* Instructions to follow *
The line containing "Definition b_pages b" marks the end: write out exactly every line from the first line of the data below through that line, and only those.

=== Dataset records ===

Lemma dealloc_run l p g a h r h' :
  layout_ok l -> ready g a -> (0 < spin_fuel)%nat ->
  pm_free p (pages l) a h = (r, (a, h')) ->
  dealloc PAGE_ALLOC default p l g h = (r, (g, h')).
Proof.
  intros Hl Hg Hf Hrun. unfold dealloc.
  rewrite (get_mut_inited _ _ _ a) by done. by rewrite pages_run, Hrun, (ready_over g a) by done.
Qed.
End runs.

(** ** The heap

    A client that allocates, releases what it holds, and writes anywhere except
    on the manager's own data. *)

Record block := MkBlock { b_ptr : Z; b_layout : Layout }.

Section heap.
Context `{Platform} {G A : Type} `{!PageManager A} (PAGE_ALLOC : Lens G (Singleton A))
  `{!LensLaws PAGE_ALLOC} (default : M G A) (g : G) (a : A).
Implicit Types (h : Hw) (live : list block) (b : block).

Inductive heap_step : list block * Hw -> list block * Hw -> Prop :=
  | Step_alloc l p live h h' :
      layout_ok l -> alloc PAGE_ALLOC default l g h = (Ok p, (g, h')) ->
      heap_step (live, h) (MkBlock p l :: live, h')
  | Step_dealloc b live live' h h' :
      live ≡ₚ b :: live' ->
      dealloc PAGE_ALLOC default (b_ptr b) (b_layout b) g h = (Ok tt, (g, h')) ->
      heap_step (live, h) (live', h')
  | Step_write live h h' :
      (forall x, pm_meta a x -> mem h' !! x = mem h !! x) ->
      heap_step (live, h) (live, h').

Definition b_pages b : Z := pages (b_layout b).

(** Page [j] belongs to [b]. *)
Definition in_block (j : Z) b : Prop :=
  b_ptr b <= pm_base a + j * 4096 < b_ptr b + b_pages b * 4096.

#[local] Instance in_block_dec j b : Decision (in_block j b).
Proof. unfold in_block. apply _. Defined.

Definition owners (j : Z) live : nat := length (filter (in_block j) live).
Definition used live (j : Z) : bool := negb (owners j live =? 0)%nat.

Definition block_ok b : Prop :=
  layout_ok (b_layout b) /\
  exists i, b_ptr b = pm_base a + i * 4096 /\ 0 <= i /\ i + b_pages b <= pm_pages a.

Definition heap_inv (st : list block * Hw) : Prop :=
  Forall block_ok st.1 /\ (forall j, (owners j st.1 <= 1)%nat) /\ pm_rep a st.2 (used st.1).

Lemma owners_cons j b live :
  owners j (b :: live) = ((if decide (in_block j b) then 1 else 0) + owners j live)%nat.
Proof using. unfold owners. rewrite filter_cons. by case_decide. Qed.

Lemma owners_perm j live live' : live ≡ₚ live' -> owners j live = owners j live'.
Proof using. unfold owners. by intros ->. Qed.

Lemma in_block_at j b i :
  b_ptr b = pm_base a + i * 4096 -> in_block j b <-> i <= j < i + b_pages b.
Proof using. unfold in_block. intros ->. lia. Qed.

Lemma alloc_step_inv l p live h h' :
  ready PAGE_ALLOC g a -> (0 < spin_fuel)%nat -> heap_inv (live, h) -> layout_ok l ->
  alloc PAGE_ALLOC default l g h = (Ok p, (g, h')) -> heap_inv (MkBlock p l :: live, h').
Proof using LensLaws0.
  intros Hg Hf (Hok & Hown & Hrep) Hl Hrun; simpl in *. pose proof (pages_pos l Hl) as [Hp _].
  destruct (pm_get_law a h _ (pages l) Hrep Hp) as (r & h1 & Hget & _ & Hr).
  rewrite (alloc_run _ _ l g a h r h1) in Hrun by done.
  destruct r as [[q|]| | | |]; simplify_eq/=; try done. destruct Hr as (i & -> & Hi & Hend & Hfree & Hrep').
  set (b := MkBlock (pm_base a + i * 4096) l).
  assert (forall j, in_block j b <-> i <= j < i + pages l) as Hin by by intros; apply in_block_at.
  assert (forall j, in_block j b -> owners j live = 0%nat) as Hzero.
  { intros j Hj%Hin. apply Hfree in Hj. unfold used in Hj.
    by apply negb_false_iff, Nat.eqb_eq in Hj. }
  split_and!; simpl.
  - constructor; [|done]. split; [done|]. by exists i.
  - intros j. rewrite owners_cons. specialize (Hown j).
    case_decide as Hj; [rewrite (Hzero j) by done; lia|lia].
  - eapply pm_rep_ext; [exact Hrep'|]. intros j _. unfold flip_run, used.
    rewrite owners_cons. case_decide as Hj; case_decide as Hj'; rewrite Hin in Hj'; try done.
    by rewrite Hzero by by apply Hin.
Qed.

(** Releasing a live block returns, whatever else is live. *)
Lemma dealloc_step_inv b live live' h :
  ready PAGE_ALLOC g a -> (0 < spin_fuel)%nat -> heap_inv (live, h) -> live ≡ₚ b :: live' ->
  exists h', dealloc PAGE_ALLOC default (b_ptr b) (b_layout b) g h = (Ok tt, (g, h')) /\
    heap_inv (live', h').
Proof using LensLaws0.
  intros Hg Hf (Hok & Hown & Hrep) Hperm; simpl in *.
  rewrite Hperm in Hok. apply Forall_cons in Hok as [(Hl & i & Hptr & Hi & Hend) Hok].
  pose proof (pages_pos _ Hl) as [Hp _].
  assert (forall j, owners j live = ((if decide (in_block j b) then 1 else 0) + owners j live')%nat)
    as Hcount by (intros j; by rewrite (owners_perm _ _ _ Hperm), owners_cons).
  assert (forall j, in_block j b <-> i <= j < i + b_pages b) as Hin by by intros; apply in_block_at.
  assert (forall j, in_block j b -> owners j live' = 0%nat) as Hzero.
  { intros j Hj. specialize (Hown j). rewrite Hcount, decide_True in Hown by done. lia. }
  destruct (pm_free_law a h _ i (b_pages b) Hrep Hp Hi Hend) as (h' & Hrun & _ & Hrep').
  { intros j Hj%Hin. unfold used. by rewrite Hcount, decide_True. }
  exists h'. split; [apply (dealloc_run _ _ _ _ _ a); [done..|]; by rewrite Hptr|].
  split_and!; simpl; [done| |].
  - intros j. specialize (Hown j). rewrite Hcount in Hown. lia.
  - eapply pm_rep_ext; [exact Hrep'|]. intros j _. unfold flip_run, used. rewrite Hcount.
    case_decide as Hj; case_decide as Hj'; rewrite Hin in Hj'; try done.
    by rewrite Hzero by by apply Hin.
Qed.

Lemma heap_step_inv st st' :
  ready PAGE_ALLOC g a -> (0 < spin_fuel)%nat -> heap_inv st -> heap_step st st' -> heap_inv st'.
Proof using LensLaws0.
  intros Hg Hf Hinv Hstep.
  destruct Hstep as [l p live h h' Hl Hrun|b live live' h h' Hperm Hrun|live h h' Hw].
  - by eapply alloc_step_inv.
  - destruct (dealloc_step_inv b live live' h) as (h1 & Hrun' & Hinv'); try done.
    rewrite Hrun in Hrun'. by simplify_eq.
  - destruct Hinv as (? & ? & Hrep). split_and!; [done..|]. by eapply pm_stable.
Qed.

Lemma heap_inv_reachable live h0 h :
  ready PAGE_ALLOC g a -> (0 < spin_fuel)%nat -> pm_rep a h0 (fun _ => false) ->
  rtc heap_step ([], h0) (live, h) -> heap_inv (live, h).
Proof using LensLaws0.
  intros Hg Hf Hrep Hsteps. assert (heap_inv ([], h0)) as Hinv.
  { split_and!; simpl; [constructor|intros; unfold owners; simpl; lia|done]. }
  revert Hinv. induction Hsteps as [|st1 st2 st3 Hstep _ IH]; [done|]. intros Hinv.
  by apply IH, (heap_step_inv st1).
Qed.
End heap.

(** ** The page allocator implements the interface *)
Section implementation.
Context `{Platform}.
Implicit Types (a : PageAllocator) (h : Hw) (u : Z -> bool).

Definition pa_meta a (x : Z) : Prop :=
  data_ptr (bitmap a) <= x < data_ptr (bitmap a) + (size (bitmap a) + 7) / 8.

Definition pa_rep a h u : Prop :=
  pa_wf a /\ data_ptr (bitmap a) + (size (bitmap a) + 7) / 8 <= base_addr a /\ bm_rep (bitmap a) u h.

Lemma frame_meta a h h' x : bm_frame (bitmap a) h h' -> ~ pa_meta a x -> mem h' !! x = mem h !! x.
Proof using. intros (m & -> & Hm). apply Hm. Qed.

Lemma pa_area_law a h u :
  pa_rep a h u ->
  0 <= base_addr a /\ 0 <= size (bitmap a) /\ base_addr a mod 4096 = 0 /\
  base_addr a + size (bitmap a) * 4096 <= 2 ^ 32.
Proof using. intros (((? & [? ?] & ?) & ? & ? & ?) & ? & ?). done. Qed.

Lemma pa_stable_law a h h' u :
  pa_rep a h u -> (forall x, pa_meta a x -> mem h' !! x = mem h !! x) -> pa_rep a h' u.
Proof using.
  intros (Hwf & Hap & Hr) Hm. split_and!; [done..|]. intros i Hi.
  rewrite Hm by (unfold pa_meta; zlia). by apply Hr.
Qed.

Lemma pa_get_law a h u cnt :
  pa_rep a h u -> 1 <= cnt ->
  exists r h', get_page cnt a h = (r, (a, h')) /\
    (forall x, ~ pa_meta a x -> mem h' !! x = mem h !! x) /\
    match r with
    | Ok (Some p) => exists i, p = base_addr a + i * 4096 /\ 0 <= i /\ i + cnt <= size (bitmap a) /\
        (forall j, i <= j < i + cnt -> u j = false) /\ pa_rep a h' (flip_run i cnt u)
    | Ok None | Panic _ => h' = h
    | _ => False
    end.
Proof using.
  intros (Hwf & Hap & Hr) Hc.
  destruct (get_page_cases a u cnt h) as (r & h' & Hrun & Hf & Hcase); [done..|lia|].
  exists r, h'. split; [done|]. split; [intros; by eapply frame_meta|].
  destruct r as [[p|]|[]| | |]; try done; try apply Hcase.
  destruct Hcase as (i & -> & _ & _ & Hi & Hfit & _ & Hr'). exists i.
  split_and!; [done|lia|destruct (Hfit (i + cnt - 1)); lia|apply Hfit|]. by split_and!.
Qed.

Lemma pa_free_law a h u i cnt :
  pa_rep a h u -> 1 <= cnt -> 0 <= i -> i + cnt <= size (bitmap a) ->
  (forall j, i <= j < i + cnt -> u j = true) ->
  exists h', free_page (base_addr a + i * 4096) cnt a h = (Ok tt, (a, h')) /\
    (forall x, ~ pa_meta a x -> mem h' !! x = mem h !! x) /\ pa_rep a h' (flip_run i cnt u).
Proof using.
  intros (Hwf & Hap & Hr) Hc Hi Hend Hused. pose proof Hwf as (_ & ? & ? & ?).
  change (base_addr a + i * 4096) with (page_at a i).
  destruct (free_page_ok a u (page_at a i) cnt h) as (h' & Hrun & Hr' & Hf); try done.
  - unfold page_at. split; lia.
  - split_and!; [by apply page_at_aligned|unfold page_at; lia|]. rewrite page_of_at.
    intros j Hj. split; [lia|by apply Hused].
  - rewrite page_of_at in Hr'. exists h'. split; [done|].
    split; [intros; by eapply frame_meta|]. by split_and!.
Qed.

#[export] Instance page_allocator_manager : PageManager PageAllocator := {|
  pm_get := get_page;
  pm_free := free_page;
  pm_base := base_addr;
  pm_pages a := size (bitmap a);
  pm_meta := pa_meta;
  pm_rep := pa_rep;
  pm_area := pa_area_law;
  pm_rep_ext a h u u' := fun '(conj Hwf (conj Hap Hr)) Hu =>
    conj Hwf (conj Hap (proj1 (bm_rep_proper (bitmap a) u u' Hu h h eq_refl) Hr));
  pm_apart a h u x := fun '(conj _ (conj Hap _)) Hx => Z.lt_le_trans _ _ _ (proj2 Hx) Hap;
  pm_stable := pa_stable_law;
  pm_get_law := pa_get_law;
  pm_free_law := pa_free_law
|}.
End implementation.

(** ** Properties *)
Section properties.
Context `{Platform} {G A : Type} `{!PageManager A} (PAGE_ALLOC : Lens G (Singleton A))
  `{!LensLaws PAGE_ALLOC} (default : M G A).
Implicit Types (g : G) (a : A) (h : Hw) (live : list block) (b : block).

(** The addresses [b] was allocated for, and blocks that do not overlap. *)
Definition b_end b : Z := b_ptr b + layout_size (b_layout b).
Definition apart b b' : Prop := b_end b <= b_ptr b' \/ b_end b' <= b_ptr b.

Lemma size_in_pages b : b_end b <= b_ptr b + b_pages b * 4096.
Proof using. unfold b_end, b_pages, pages. zlia. Qed.

Lemma owners_apart a b b' live :
  block_ok a b -> block_ok a b' -> (forall j, (owners a j live <= 1)%nat) ->
  (exists rest, live ≡ₚ b :: b' :: rest) -> apart b b'.
Proof using.
  intros (Hl & i & Hp & Hi & He) (Hl' & i' & Hp' & Hi' & He') Hown (rest & Hperm).
  pose proof (pages_pos _ Hl). pose proof (pages_pos _ Hl').
  pose proof (size_in_pages b). pose proof (size_in_pages b'). unfold b_pages in *.
  assert (~ (exists j, in_block a j b /\ in_block a j b')) as Hdis.
  { intros (j & Hj & Hj'). specialize (Hown j).
    rewrite (owners_perm _ _ _ _ Hperm), !owners_cons, !decide_True in Hown by done. lia. }
  unfold apart. rewrite Hp, Hp' in *.
  destruct (decide (i + pages (b_layout b) <= i')); [left; lia|].
  destruct (decide (i' + pages (b_layout b') <= i)); [right; lia|].
  exfalso. apply Hdis. exists (Z.max i i').
  rewrite (in_block_at a _ b i), (in_block_at a _ b' i') by done. unfold b_pages. lia.
Qed.

(** C1: The heap: after any history of allocations, releases of held blocks and
    writes off the manager's own data, starting from a manager with all pages
    free, every live block is page-aligned, inside the managed area and off
    the manager's data; any two live blocks occupy disjoint addresses; and the
    pages in use are exactly those of live blocks, so nothing leaks. *)
Theorem heap_safety g a h0 h live :
  ready PAGE_ALLOC g a -> (0 < spin_fuel)%nat -> pm_rep a h0 (fun _ => false) ->
  rtc (heap_step PAGE_ALLOC default g a) ([], h0) (live, h) ->
  (forall b, b ∈ live -> b_ptr b mod 4096 = 0 /\ pm_base a <= b_ptr b /\
     b_end b <= pm_base a + pm_pages a * 4096 /\
     (forall x, pm_meta a x -> x < b_ptr b)) /\
  (forall b b' rest, live ≡ₚ b :: b' :: rest -> apart b b') /\
  pm_rep a h (used a live).
Proof using LensLaws0.
  intros Hg Hf Hrep Hsteps.
  destruct (heap_inv_reachable _ default g a live h0 h Hg Hf Hrep Hsteps) as (Hok & Hown & Hrep').
  simpl in *. destruct (pm_area a h _ Hrep') as (? & ? & Hal & ?). split_and!; [| |done].
  - intros b Hb. rewrite Forall_forall in Hok. destruct (Hok b Hb) as (Hl & i & Hp & Hi & He).
    pose proof (size_in_pages b). split_and!; [by rewrite Hp, Z_mod_plus_full|lia..|].
    intros x Hx. pose proof (pm_apart a h _ x Hrep' Hx). lia.
  - intros b b' rest Hperm. apply (owners_apart a b b' live); [..|by eexists].
    + rewrite Forall_forall in Hok. apply Hok. rewrite Hperm. set_solver.
    + rewrite Forall_forall in Hok. apply Hok. rewrite Hperm. set_solver.
    + done.
Qed.

(** In every reachable heap, releasing any live block with its own layout
    succeeds. *)
Theorem dealloc_live_succeeds g a h0 h live b :
  ready PAGE_ALLOC g a -> (0 < spin_fuel)%nat -> pm_rep a h0 (fun _ => false) ->
  rtc (heap_step PAGE_ALLOC default g a) ([], h0) (live, h) -> b ∈ live ->
  exists h', dealloc PAGE_ALLOC default (b_ptr b) (b_layout b) g h = (Ok tt, (g, h')) /\
    forall live', live ≡ₚ b :: live' -> pm_rep a h' (used a live').
Proof using LensLaws0.
  intros Hg Hf Hrep Hsteps Hb.
  pose proof (heap_inv_reachable _ default g a live h0 h Hg Hf Hrep Hsteps) as Hinv.
  apply list_elem_of_split in Hb as (l1 & l2 & ->).
  destruct (dealloc_step_inv _ default g a b _ (l1 ++ l2) h Hg Hf Hinv) as (h' & Hrun & Hinv').
  { by rewrite Permutation_middle. }
  exists h'. split; [done|]. intros live' Hperm. destruct Hinv' as (_ & _ & Hrep').
  eapply pm_rep_ext; [exact Hrep'|]. intros j _. unfold used. simpl.
  rewrite (owners_perm a j (l1 ++ l2) live'); [done|].
  rewrite <- Permutation_middle in Hperm. by apply Permutation_cons_inv in Hperm.
Qed.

===

* Solution for this task *
Lemma dealloc_run l p g a h r h' :
  layout_ok l -> ready g a -> (0 < spin_fuel)%nat ->
  pm_free p (pages l) a h = (r, (a, h')) ->
  dealloc PAGE_ALLOC default p l g h = (r, (g, h')).
Proof.
  intros Hl Hg Hf Hrun. unfold dealloc.
  rewrite (get_mut_inited _ _ _ a) by done. by rewrite pages_run, Hrun, (ready_over g a) by done.
Qed.
End runs.

(** ** The heap

    A client that allocates, releases what it holds, and writes anywhere except
    on the manager's own data. *)

Record block := MkBlock { b_ptr : Z; b_layout : Layout }.

Section heap.
Context `{Platform} {G A : Type} `{!PageManager A} (PAGE_ALLOC : Lens G (Singleton A))
  `{!LensLaws PAGE_ALLOC} (default : M G A) (g : G) (a : A).
Implicit Types (h : Hw) (live : list block) (b : block).

Inductive heap_step : list block * Hw -> list block * Hw -> Prop :=
  | Step_alloc l p live h h' :
      layout_ok l -> alloc PAGE_ALLOC default l g h = (Ok p, (g, h')) ->
      heap_step (live, h) (MkBlock p l :: live, h')
  | Step_dealloc b live live' h h' :
      live ≡ₚ b :: live' ->
      dealloc PAGE_ALLOC default (b_ptr b) (b_layout b) g h = (Ok tt, (g, h')) ->
      heap_step (live, h) (live', h')
  | Step_write live h h' :
      (forall x, pm_meta a x -> mem h' !! x = mem h !! x) ->
      heap_step (live, h) (live, h').

Definition b_pages b : Z := pages (b_layout b).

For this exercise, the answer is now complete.